Felix E. KASBAUM, Plaintiff-Respondent,
v.
Dr. George E. LUCIA and Madison General Hospital, Defendants-Appellants,
Dr. Richard A. GRAF, Defendant-Appellant.[]
No. 83-2105.
Court of Appeals of Wisconsin.
Submitted on briefs July 8, 1985. Decided October 3, 1985.*17 For the defendants-appellants the cause was submitted on the briefs of Eugene O. Gehl, Curtis C. Swanson and Paul W. Schwarzenbart and Brynelson, Herrick, Gehl & Bucaida of Madison.

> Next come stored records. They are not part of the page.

Lemma classic_loop_spec fuel f rest dividend out ds p :
  started f -> IsPowerOfTwo radix = false -> steady p -> digits_ok rest -> digits_ok dividend -> length rest = length dividend ->
  written out ds -> val dividend < radix ^ Z.of_nat (pos out) -> digit_base <= val dividend < 2 ^ Z.of_nat fuel ->
  wpP (classic_loop fuel f rest dividend out) p (fun out' p' => status_le p p' /\ printed out ds (val dividend) out').
Proof.
  intros Hf Hpow. revert rest dividend out ds p. induction fuel as [|fuel IH];
    intros rest dividend out ds p Hst Hrest Hd Hl Hw Hroom Hbig; cbn [classic_loop].
  { change (2 ^ Z.of_nat 0) with 1 in Hbig. pose proof digit_base_ge. lia. }
  apply wpP_bind, wpP_lift. eapply wp_mono; [apply (classic_chunk_spec f rest dividend out ds); (done || lia)|].
  intros [rest' out1] (n & Hn & HC & Hl' & Hrest' & Ev & Hpad).
  set (C := radix ^ Z.of_nat n) in *.
  assert (2 <= C) as HC2.
  { unfold C. rewrite <- (Z.pow_1_r 2). transitivity (radix ^ 1); [by rewrite Z.pow_1_r, Z.pow_1_r; lia | apply Z.pow_le_mono_r; lia]. }
  pose proof (Z.div_mod (val dividend) C ltac:(lia)) as Edm. pose proof (Z.mod_pos_bound (val dividend) C ltac:(lia)).
  rewrite <- Ev in Edm.
  assert (0 < val rest') as Hpos by nia.
  assert (val rest' < radix ^ Z.of_nat (pos out1)) as Hroom1.
  { destruct Hpad as (_ & _ & _ & _ & _ & Hpos'). rewrite Hpos', Nat2Z.inj_add, Z.pow_add_r in Hroom by lia. fold C in Hroom. nia. }
  assert (val rest' < 2 ^ Z.of_nat fuel) as Hfuel.
  { rewrite Nat2Z.inj_succ, Z.pow_succ_r in Hbig by lia. nia. }
  replace (val dividend) with (val rest' * C + val dividend mod C) by lia.
  apply wpP_bind. eapply wpP_mono; [by apply classic_interrupt_spec|]. intros t p1 [-> Hle1].
  pose proof (digits_ok_Normalize rest' Hrest') as Hnok. pose proof (val_Normalize rest') as Hnv.
  pose proof (normalized_Normalize rest') as Hnn. destruct Hpad as (D & HlD & Hw1 & HD & En & Hpp).
  subst n. rewrite <- En in *. case_bool_decide as Hlen.
  - assert (digit_base <= val (Normalize rest')) as Hbig'.
    { etrans; [|apply normalized_lower; [done | done | intros E; rewrite E in Hlen; cbn in Hlen; lia]].
      rewrite <- bpow_1. apply bpow_le. lia. }
    eapply wpP_mono; [apply (IH (Normalize rest') (Normalize rest') out1 (D ++ ds)); try done; [by eapply steady_le | by rewrite Hnv | lia]|].
    intros out' p' [Hle' Hpr]. rewrite Hnv in Hpr. split; [by eapply status_le_trans | by apply (printed_padded out ds D out1)].
  - destruct (Normalize rest') as [|d [|]]; cbn [val length] in *; [lia | | lia]. apply Forall_cons_1 in Hnok as [Hdd _].
    apply wpP_bind, wpP_lift. cbn [rd lookup list_lookup]. rewrite (st_radix f Hf). apply wp_ret, wpP_lift.
    eapply wp_mono; [apply (BasecaseLast_spec d out1 (D ++ ds)); (done || lia)|].
    intros out' Hpr. split; [done|]. apply (printed_padded out ds D out1); try done. by replace (val rest') with d by lia.
Qed.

For the defendant-appellant Richard A. Graf the cause was submitted on the briefs of Barbara L. Block and Boardman, Suhr, Curry & Field of Madison.
For the plaintiff-respondent the cause was submitted on the brief of Roy N. Fine and Molbreak Law Office of Madison.
Brief of amicus curiae was filed by William C. Gleisner, III and David L. Nichols and Weiss, Steuer, Berzowski *18 Brady & Donahue of Milwaukee on behalf of the Wisconsin Academy of Trial Lawyers.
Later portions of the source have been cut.